Research Associate at EPFL. Previously Research Associate at Yale University. I've led research initiatives on LLM training and data generation. I work in EPFL’s LiGHT lab whose goal is to save more lives with technology. I believe that AI will bring more knowledge to the world.

For the past two years I’ve been part of Meditron, an academic initiative creating SOTA medical LLMs. My contributions include:

Meditron reasoning, a family of medical models trained for reasoning.
Meditree, a novel inference technique that improves clinical reasoning.
A pipeline for generating safe and representative synthetic patient data using DSPy and RAG.

News

[Apr 2025] → Completed my thesis at Yale University.

[Dec 2024] → Meditron 3 paper accepted to the AAAI 2025 Gen-AI for Health workshop.

[Dec 2024] → Invited at Meta’s inaugural Open Source AI Summit (Palo Alto).

[Sep 2024] → Began my research fellowship at Yale University.

Experience

[2025-present] Research Associate.
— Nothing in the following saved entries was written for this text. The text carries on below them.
(** * lightning_sam_colab: the training driver [train.py]

    A shallow embedding of [train.py] (learning-rate schedule, validation
    loop, training loop, run orchestrator) and the properties of its
    behaviour.

    Conventions of the embedding.
    - Python [int]s are [Z] (or [nat] for lengths and counts); real-valued
      quantities (losses, scores, learning-rate factors) are exact rationals
      [Q]: floating-point rounding is not modelled, and equalities between
      real-valued results are stated up to [Qeq].
    - A 0-dim loss tensor is a [scalar]: [Some q] for a finite value, [None]
      for the non-finite result ([inf] or [nan]) that torch gives for a
      division by zero.
    - Python exceptions raised by code of [train.py] itself are explicit
      ([result]); calls into external components (model, loss kernels,
      metrics, optimizer, scheduler object, [torch.save]) are total functions
      here: the embedding describes the executions in which they return.
    - A dataloader is the list of the batches it yields, the same list each
      time it is iterated.
    - Side effects that leave the process (checkpoint writes, optimizer and
      scheduler steps) and the accesses to the running trackers are recorded,
      in program order, in a list of [Event]s returned next to the result. *)

From Stdlib Require Import ZArith QArith Qabs List String Ascii Bool Lia.
From Stdlib Require Import DecimalString DecimalPos DecimalN Setoid Morphisms Lqa.
Import ListNotations.

Open Scope Z_scope.

(** ** Exceptions of the code under [train.py] *)

Inductive exn : Type :=
| ZeroDivisionError
| IndexError.

Inductive result (A : Type) : Type :=
| Ok (a : A)
| Raise (e : exn).

Arguments Ok {A} a.
Arguments Raise {A} e.

(** ** Configuration ([cfg], a [Box]) *)

Record OptCfg : Type := {
  learning_rate : Q;
  weight_decay : Q;
  warmup_steps : Z;
  steps : list Z;
  decay_factor : Q
}.

Record Cfg : Type := {
  num_epochs : Z;
  num_devices : Z;
  out_dir : string;
  opt : OptCfg
}.

(** ** Learning-rate schedule: [configure_opt.lr_lambda] *)

Module Schedule.

(** Python's [a / b] on numbers: [ZeroDivisionError] when [b] is zero. *)
Definition py_div (a b : Q) : result Q :=
  if Qeq_bool b 0 then Raise ZeroDivisionError else Ok (a / b)%Q.

(** [xs[i]] for a non-negative literal index. *)
Definition py_index (xs : list Z) (i : nat) : result Z :=
  match nth_error xs i with
  | Some x => Ok x
  | None => Raise IndexError
  end.

(** [lr_lambda(step)], branch by branch; [cfg.opt.steps[k]] is evaluated only
    on the branches that reach it. *)
Definition lr_lambda (o : OptCfg) (step : Z) : result Q :=
  if step <? warmup_steps o then
    py_div (inject_Z step) (inject_Z (warmup_steps o))
  else
    match py_index (steps o) 0 with
    | Raise e => Raise e
    | Ok s0 =>
        if step <? s0 then Ok 1%Q
        else
          match py_index (steps o) 1 with
          | Raise e => Raise e
          | Ok s1 =>
              if step <? s1 then py_div 1 (decay_factor o)
              else py_div 1 (decay_factor o ^ 2)%Q
          end
    end.

(** The value returned, compared up to equality of rationals. *)
Definition returns (r : result Q) (q : Q) : Prop :=
  match r with
  | Ok x => (x == q)%Q
  | Raise _ => False
  end.

(** [torch.optim.lr_scheduler.LambdaLR]: the scheduler counts its own calls in
    [last_epoch] (0 after construction) and each [step()] evaluates
    [lr_lambda] at the incremented count; [factor] is that value. *)
Record LambdaLR : Type := {
  last_epoch : Z;
  factor : result Q
}.

Definition lambdalr_init (o : OptCfg) : LambdaLR :=
  {| last_epoch := 0; factor := lr_lambda o 0 |}.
Led the Meditron reasoning team.

[2024-2025] Research Associate. Led the synthetic data team.

[2023-2025] Research Assistant. Developped Meditree.
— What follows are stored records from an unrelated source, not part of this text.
(** Up to [verbosity] 1 there is no progress report. *)
Lemma main_loop_verbose_quiet (verbosity : Z) (N : nat) (T : Z) :
  (verbosity ≤ 1)%Z →
  ∀ fuel st next_report,
    main_loop_verbose fuel verbosity N T st next_report
    = plain (main_loop fuel N st).
Proof.
  intros Hv. induction fuel as [|fuel IH]; intros st nr; simpl.
  - by case_decide.
  - case_decide; [|done]. unfold progress_report.
    rewrite decide_False by lia. simpl.
    destruct (loop_body st) as [st1|e]; simpl; [apply IH|done].
Qed.
End ReportingFacts.

(** ** Weights of type [float] *)

(** The accounting of the program on the weights 0.9 and 0.2 of an
    anti-parallel pair.  The resolver adds the smaller weight to the
    feedback total and leaves [0.9 - 0.2] on the other edge (lines 100-102);
    when the loop later charges that edge (line 221) the total is
    [0 + 0.2 + (0.9 - 0.2)], which in binary64 is less than the weight
    [0 + 0.9] that the finalizer sums up for the backward row (line 236). *)
Remark float_accounting_inexact :
  let w12 := float_ratio 9 10 in
  let w21 := float_ratio 2 10 in
  let zero := float_ratio 0 1 in
  SFcompare (float_add (float_add zero w21) (float_sub w12 w21))
            (float_add zero w12) = Some Lt.
Proof. vm_compute. reflexivity. Qed.

(** ** Assertions on and off *)

Lemma foldM_Ok_mono {A B} (f g : B → A → result B) (l : list A) :
  (∀ b x b', f b x = Ok b' → g b x = Ok b') →
  ∀ b b', foldM f b l = Ok b' → foldM g b l = Ok b'.
Proof.
  intros Hfg. induction l as [|x l IH]; intros b b' Hrun; simpl in *; [done|].
  apply bind_Ok in Hrun as (b1 & Hb1 & Hrun).
  rewrite (Hfg _ _ _ Hb1). simpl. by apply IH.
Qed.

Section Release.
Variable R : Runtime.
Context `{Countable Node}.

Local Abbreviation Rd := (with_debug R true).
Local Abbreviation Rr := (with_debug R false).

(** An assertion that passes can be left out. *)
Lemma py_assert_release {A} (c : result bool) (k : unit → result A) (a : A) :
  py_assert (H := Rd) c ≫= k = Ok a → py_assert (H := Rr) c ≫= k = Ok a.
Proof.
  intros (u & _ & Hk)%bind_Ok. destruct u. done.
Qed.

Lemma resolve_pair_release st p st' :
  resolve_pair (H := Rd) st p = Ok st' → resolve_pair (H := Rr) st p = Ok st'.
Proof.
  destruct st as [[i o] fb], p as [n1 n2]. unfold resolve_pair.
  intros (w12 & -> & Hrun)%bind_Ok. simpl.
  apply bind_Ok in Hrun as (u1 & _ & Hrun).
  apply bind_Ok in Hrun as (w21 & -> & Hrun). simpl.
  apply bind_Ok in Hrun as (u2 & _ & Hrun).
  exact Hrun.
Qed.

Lemma resolve_anti_parallel_release (i o : adj) r :
  resolve_anti_parallel (H := Rd) i o = Ok r →
  resolve_anti_parallel (H := Rr) i o = Ok r.
Proof.
  unfold resolve_anti_parallel.
  intros (apl & -> & Hrun)%bind_Ok. simpl.
  apply (foldM_Ok_mono (resolve_pair (H := Rd))); [|done].
  apply resolve_pair_release.
Qed.

Lemma build_release (g0 : @rng R) (connections : list (@row Node))
    (random_seed : Z) (b : built (H := Rd) (Node := Node)) :
  build (H := Rd) g0 connections random_seed = Ok b →
  build (H := Rr) g0 connections random_seed = Ok (released R b).
Proof.
  unfold build.
  intros ([ir or] & -> & Hrun)%bind_Ok. simpl in *.
  destruct (rng_shuffle (Runtime := R) _ (rng_seed random_seed) connections)
    as [cs g1] eqn:Hcs.
  destruct (rng_shuffle (Runtime := R) _ g1
              (set_iter (Runtime := R) _ _ _ (dom ir)))
    as [ids g2] eqn:Hids.
  apply bind_Ok in Hrun as (id & -> & Hrun). simpl.
  apply bind_Ok in Hrun as (od & -> & Hrun). simpl.
  apply bind_Ok in Hrun as (u & _ & Hrun).
  injection Hrun as <-.
  assert (check_built (H := Rr) id od = Ok tt) as ->; [|done].
  unfold check_built, py_assert. simpl.
  rewrite (foldM_unit _ (adj_items id)); simpl.
  - apply foldM_unit. by intros [[nd ind] w] _.
  - by intros [[nd ind] w] _.
Qed.

Lemma initial_state_release (b : built (H := Rd) (Node := Node)) st :
  initial_state (H := Rd) b = Ok st →
  initial_state (H := Rr) (released R b) = Ok st.
Proof.
  unfold initial_state, released.
  cbn [b_nodes_compacted b_input_dict b_output_dict].
  intros ([[i o] fb] & Hres%resolve_anti_parallel_release & Hrun)%bind_Ok.
  simpl. rewrite Hres. simpl.
  apply bind_Ok in Hrun as (u & _ & Hrun).
  rewrite (check_resolved_release (H := Rr)) by done. exact Hrun.
Qed.

Lemma main_loop_release fuel N st :
  main_loop (H := Rr) fuel N st = main_loop (H := Rd) fuel N st.
Proof. reflexivity. Qed.

Lemma finalize_release (b : built (H := Rd) (Node := Node)) st o :
  finalize (H := Rd) b st = Ok o →
  ∃ o', finalize (H := Rr) (released R b) st = Ok o' ∧ res o' = res o ∧
        final_feedback_val o' = final_feedback_val o.
Proof.
  unfold finalize, released.
  cbn [b_nodes_compacted b_connections b_rng].
  intros (l & -> & Hrun)%bind_Ok. simpl.
  apply bind_Ok in Hrun as (fs & -> & Hrun). simpl.
  apply bind_Ok in Hrun as (u & _ & Hrun). injection Hrun as <-.
  eexists. split; [done|]. done.
Qed.
End Release.

(** ** The balance of feedback and weight in every state *)

Section Balance.
Context `{Runtime} `{Countable Node}.
Implicit Types (connections : list (@row Node)).

(** A round never lowers the feedback total of a graph without negative
    weights. *)
Lemma round_of_feedback N st st' n :
  loop_inv N st → nonneg (output_dict st) → round_of st st' n →
  (feedback_val st ≤ feedback_val st')%Z.
Proof.
  intros [Hg _ _] Hnn
    [(_ & _ & _ & _ & ->)
    |[(_ & _ & _ & _ & _ & ->)
     |(_ & _ & d & ins & _ & _ & Hins & _ & _ & ->)]]; [lia..|].
  enough (0 ≤ sum_values ins)%Z by lia.
  apply (nonneg_sum_values (input_dict st) n); [|done].
  intros a b w. rewrite <-(g_sym _ _ _ Hg). apply Hnn.
Qed.

Lemma state_after_bound (k : nat) (g0 : rng) connections (random_seed : Z) st :
  valid_input connections → no_self_loop connections →
  state_after k g0 connections random_seed = Ok st →
  ∃ b, build g0 connections random_seed = Ok b ∧ built_ok connections b ∧
       run_inv (size (b_nodes_compacted b)) (wf (b_output_dict b)) st ∧
       bound_inv (size (b_nodes_compacted b)) (total_edge_weight connections) st.
Proof.
  intros Hv Hno Hst. unfold state_after in Hst.
  destruct (build_spec g0 connections random_seed) as (b & Hbuild & Hb).
  rewrite Hbuild in Hst. simpl in Hst.
  exists b. split; [done|]. split; [done|].
  set (N := size (b_nodes_compacted b)) in *.
  destruct (initial_state_bound connections b Hb Hv Hno)
    as (st0 & Hst0 & _ & Hinv0 & Hbound0).
  rewrite Hst0 in Hst. simpl in Hst. fold N in Hinv0, Hbound0.
  apply (iterate_loop_keeps
           (λ st, run_inv N (wf (b_output_dict b)) st ∧
                  bound_inv N (total_edge_weight connections) st) N)
    with (k := k) (st := st0); [|done|done].
  intros st1 st2 [(Hinv & Hirr & Hfb) Hbd] Hbody.
  assert (placed st1 < N) as Hlt.
  { pose proof (placed_remaining N st1 Hinv) as Hsize.
    destruct (loop_body_invariant N st1 st2 Hinv Hbody) as (_ & n & Hn & _).
    assert (size (remaining st1) ≠ 0); [|lia].
    intros Hz%size_empty_inv. apply leibniz_equiv in Hz.
    rewrite Hz in Hn. by apply not_elem_of_empty in Hn. }
  destruct (loop_body_spec N st1 Hinv Hirr Hlt)
    as (n & st2' & Hrun & Hn & Hin & Hout & Hround & Hinv').
  assert (st2' = st2) as -> by congruence.
  split.
  - split; [done|]. split.
    + rewrite Hout. by apply irreflexive_remove_node.
    + by apply (fb_inv_step N _ st1 st2 n).
  - by apply (bound_inv_step N _ st1 st2 n).
Qed.
End Balance.

(** ** The enumeration order of the node set *)

Section Enumeration.
Variable R : Runtime.
Context `{Countable Node}.
Variables (e1 e2 : enumeration).
Hypothesis (He1 : enumerates e1) (He2 : enumerates e2).

Local Abbreviation R1 := (with_order R e1 He1).
Local Abbreviation R2 := (with_order R e2 He2).

(** The builder consults the enumeration at the node set only, and the
    state of the generator at call time not at all. *)
Lemma build_reordered (g1 g2 : @rng R) (connections : list (@row Node))
    (random_seed : Z) :
  e1 Node _ _ (nodes_from_connections_table connections)
  = e2 Node _ _ (nodes_from_connections_table connections) →
  ∃ b, build (H := R1) g1 connections random_seed = Ok b ∧
       build (H := R2) g2 connections random_seed
       = Ok (reordered R e1 e2 He1 He2 b).
Proof.
  intros He.
  destruct (build_spec (H := R1) g1 connections random_seed) as (b & Hb & _).
  exists b. split; [done|]. revert Hb. unfold build, seed_generator.
  destruct (adjacency_lists_spec connections)
    as (ir & or & -> & Hdi & _). simpl.
  destruct (rng_shuffle (Runtime := R) _ (rng_seed random_seed) connections)
    as [cs g] eqn:Hcs.
  change (set_iter (Runtime := R1) _ _ _ (dom ir)) with (e1 Node _ _ (dom ir)).
  change (set_iter (Runtime := R2) _ _ _ (dom ir)) with (e2 Node _ _ (dom ir)).
  rewrite Hdi, He.
  destruct (rng_shuffle (Runtime := R) _ g
              (e2 Node _ _ (nodes_from_connections_table connections)))
    as [ids g'] eqn:Hids.
  intros (id & -> & Hrun)%bind_Ok. simpl.
  apply bind_Ok in Hrun as (od & -> & Hrun). simpl.
  apply bind_Ok in Hrun as ([] & Hchk & Hrun). injection Hrun as <-.
  change (check_built (H := R2) id od) with (check_built (H := R1) id od).
  by rewrite Hchk.
Qed.

Lemma initial_state_reordered (b : built (H := R1) (Node := Node)) :
  initial_state (H := R2) (reordered R e1 e2 He1 He2 b)
  = initial_state (H := R1) b.
Proof. reflexivity. Qed.

Lemma main_loop_reordered fuel N st :
  main_loop (H := R2) fuel N st = main_loop (H := R1) fuel N st.
Proof. reflexivity. Qed.

Lemma finalize_reordered (b : built (H := R1) (Node := Node)) st :
  (o ← finalize (H := R2) (reordered R e1 e2 He1 He2 b) st;
   Ok (res o, final_feedback_val o))
  = (o ← finalize (H := R1) b st; Ok (res o, final_feedback_val o)).
Proof.
  unfold finalize, reordered.
  cbn [b_nodes_compacted b_connections b_rng].
  destruct (mapM_result _ _) as [l|]; [|done]. simpl.
  destruct (filterM_result _ _) as [fs|]; [|done]. simpl.
  change (py_assert (H := R2)) with (py_assert (H := R1)).
  by destruct (py_assert _) as [[]|].
Qed.

(** Two runs that enumerate the node set alike end alike. *)
Lemma compute_order_run_reordered (g1 g2 : @rng R)
    (connections : list (@row Node)) (random_seed : Z) :
  e1 Node _ _ (nodes_from_connections_table connections)
  = e2 Node _ _ (nodes_from_connections_table connections) →
  (o ← compute_order_run (H := R2) g2 connections random_seed;
   Ok (res o, final_feedback_val o))
  = (o ← compute_order_run (H := R1) g1 connections random_seed;
     Ok (res o, final_feedback_val o)).
Proof.
  intros He.
  destruct (build_reordered g1 g2 connections random_seed He)
    as (b & Hb1 & Hb2).
  unfold compute_order_run. rewrite Hb1, Hb2. simpl.
  rewrite initial_state_reordered.
  destruct (initial_state (H := R1) b) as [st0|]; [|done]. simpl.
  change (b_nodes_compacted (reordered R e1 e2 He1 He2 b))
    with (b_nodes_compacted b).
  rewrite main_loop_reordered.
  destruct (main_loop (H := R1) _ _ st0) as [st|]; [|done]. simpl.
  apply finalize_reordered.
Qed.
End Enumeration.

(** * The claims of the specification *)

(** ** C1 *)

(** C1.  The claim fails on the valid input [[(A, A, 5)]]: whatever the
    runtime, the seed and the state of the generator, [compute_order]
    returns no list for it.  The sanity check of line 115 raises
    [AssertionError]; under [python -O] the main loop raises [KeyError]. *)
Theorem C1_self_loop_input_fails `{Runtime} (g0 : rng) (random_seed : Z) :
  valid_input self_loop5 ∧
  compute_order g0 self_loop5 random_seed
  = Raise (if py_debug then AssertionError else KeyError).
Proof.
  split; [by_evaluation|].
  assert (¬ no_self_loop self_loop5) as Hno by by_evaluation.
  unfold compute_order.
  by rewrite (compute_order_run_self_loop g0 self_loop5 random_seed Hno).
Qed.

(** ** C2 *)

(** C2 (as amended).  Whenever [compute_order] returns, what it returns is
    the list [res] of the run and nothing else: an ordered sequence in which
    every node identifier of the input occurs exactly once.  The feedback
    total is not part of the result. *)
Theorem C2_result_is_the_order `{Runtime} `{Countable Node}
    (g0 : rng) (connections : list (@row Node)) (random_seed : Z)
    (l : list Node) :
  compute_order g0 connections random_seed = Ok l →
  (∃ o, compute_order_run g0 connections random_seed = Ok o ∧ res o = l) ∧
  NoDup l ∧
  l ≡ₚ elements (nodes_from_connections_table connections).
Proof.
  unfold compute_order. intros Hrun.
  destruct (decide (no_self_loop connections)) as [Hno|Hno].
  - destruct (compute_order_run_spec g0 connections random_seed Hno)
      as (o & Ho & Hperm & _).
    rewrite Ho in Hrun. simpl in Hrun. injection Hrun as <-.
    split; [by exists o|]. split; [|done].
    rewrite Hperm. apply NoDup_elements.
  - by rewrite (compute_order_run_self_loop g0 connections random_seed Hno)
      in Hrun.
Qed.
[2022-2025] MSc in Computer Science & Data Science at EPFL.

[2023-2024] Software Engineer part-time at Cougar Group.

[summer 2023] Software Engineer intern at Cougar Group.

[2018-2023] BSc in Computer Science at EPFL.

Publications / Projects

Enhancing Meditron capabilities with synthetic and reasoning datasets
X. Theimer-Lienhard, M. Jaggi, M.-A. Hartley.
Master thesis
Pdf
Detailing finding on finetuning open-source LLMs on medical reasoning datasets, achieving 13-30% reasoning benchmark and 5-9% medical benchmark improvements. Compared distillation with and without reasoning traces and found that results are better when finetuning without reasoning traces.
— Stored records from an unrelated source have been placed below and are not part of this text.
(** * serial: a serial-port session with a shared receive buffer

    Shallow embedding of [serial.go] (package [serial]).

    A [SerialPort] owns a transport handle ([io.ReadWriteCloser]), a
    [bytes.Buffer] filled by a background reader, an end-of-line byte and
    the [portIsOpen] flag.  Every method is a function in a small monad
    that threads the [SerialPort] value, records the effects the method
    has outside the struct (transport calls, goroutines started, log
    lines, sleeps) as a list of events, and can end in a Go panic.

    Go [string] values that carry device data are [list byte]; texts that
    configure the session (port name, parity, file path, pattern) are
    [string].  [len] and slice indices are [nat]: they are never negative
    and stay far below the 63 bits of Go's [int]. *)

From Stdlib Require Import Ascii String Strings.Byte Bool Arith ZArith Lia List.
Import ListNotations.

Set Implicit Arguments.

(* ------------------------------------------------------------------ *)
(** ** Values shared by the package *)

(** [time.Duration]: a count of nanoseconds. *)
Definition Duration := Z.

(** The [error] values the package returns.  The texts are those of the
    source; errors built outside the package (transport, [os], [ioutil])
    are kept by their message. *)
Inductive error : Type :=
| ErrNotOpen                        (* Serial port is not open *)
| ErrAlreadyOpen (name : string)    (* <name> is already open *)
| ErrInvalidParity                  (* Invalid parity *)
| ErrInvalidTimeout                 (* Invalid time out params *)
| ErrInvalidStopBits                (* Invalid stop bits *)
| ErrUnableToOpen (name : string) (cause : error)
                                    (* Unable to open port <name> - <cause> *)
| ErrTimeoutExpired                 (* Timeout expired *)
| io_EOF                            (* io.EOF *)
| ErrExternal (msg : string).

(** End of line character, newline is used by default. *)
Definition EOL_DEFAULT : byte := x0a.
Definition CR : byte := x0d.
Definition LF : byte := x0a.

Definition DefaultSize : byte := x08.

Definition StopBits := byte.
Definition Parity := byte.

Definition Stop1 : StopBits := x01.
Definition Stop1Half : StopBits := x0f.
Definition Stop2 : StopBits := x02.

Definition ParityNone : Parity := "N"%byte.
Definition ParityOdd : Parity := "O"%byte.
Definition ParityEven : Parity := "E"%byte.
Definition ParityMark : Parity := "M"%byte.
Definition ParitySpace : Parity := "S"%byte.

Record Config : Type := mkConfig {
  Name : string;
  Baud : Z;
  ReadTimeout : Duration;
  Size : byte;
  Parity_ : Parity;
  StopBits_ : StopBits
}.

(** [var serialCfg Config]: every field at its zero value. *)
Definition zeroConfig : Config :=
  mkConfig EmptyString 0%Z 0%Z x00 x00 x00.

(* ------------------------------------------------------------------ *)
(** ** [bytes.Buffer]

    The buffer is known to [serial.go] through [NewBuffer], [Reset],
    [Len], [Write], [ReadByte] and [ReadString] only, and these depend on
    the unread part [buf[off:]] alone; that part is the model. *)

Module Buffer.

Record t : Type := mk { unread : list byte }.

Definition NewBuffer (b : list byte) : t := mk b.

Definition Len (b : t) : nat := length (unread b).

Definition Reset (_ : t) : t := mk [].

(** [Write] appends and never fails. *)
Definition Write (b : t) (p : list byte) : t := mk (unread b ++ p).

(** [ReadByte]: the next byte, or [io.EOF] from an empty buffer. *)
Definition ReadByte (b : t) : (byte * option error) * t :=
  match unread b with
  | [] => ((x00, Some io_EOF), Reset b)
  | c :: rest => ((c, None), mk rest)
  end.

(** [bytes.IndexByte]; [None] stands for Go's -1. *)
Fixpoint IndexByte (s : list byte) (c : byte) : option nat :=
  match s with
  | [] => None
  | x :: s' => if Byte.eqb x c then Some 0 else option_map S (IndexByte s' c)
  end.

(** [ReadString] (through [readSlice]): up to and including the first
    [delim]; without one, all that is left together with [io.EOF].  The
    bytes returned are consumed in both cases. *)
Definition ReadString (b : t) (delim : byte) : (list byte * option error) * t :=
  match IndexByte (unread b) delim with
  | Some i => ((firstn (S i) (unread b), None), mk (skipn (S i) (unread b)))
  | None => ((unread b, Some io_EOF), mk [])
  end.

End Buffer.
Llama-3-Meditron: An Open-Weight Suite of Medical LLMs
A. Sallinen, A. Solergibert, M. Zhang, G. Boyé, M. Dupont-Roc, X. Theimer-Lienhard, E. Boisson, B. Bernath, H. Hadhri, A. Tran, et al.
AAAI 2025, Gen AI for health
OpenReview
We finetune Llama-3.1 with the Meditron mixture using SFT and ORPO. Meditron outperforms its base model by 3% on medical benchmarks, and our Meditree inference method allows us to reach GPT4-Base performance of 80% accuracy on medical benchmarks, a 5% gain over Meditron alone.

GPoeT: a language model trained for rhyme generation on synthetic data
A. Popescu-Belis, A. R. Atrio, B. Bernath, E. Boisson, T. Ferrari, X. Theimer-Lienhard, G. Vernikos.
Proceedings of the 7th Joint SIGHUM Workshop on Computational Linguistics for CH, SSH and Lit.
ACLAnthology
We finetune GPT-2 on 142 MB of natural poems and 6 MB of rhyming poems and find that we obtain rhymes 60% of the time versus the 11% baseline.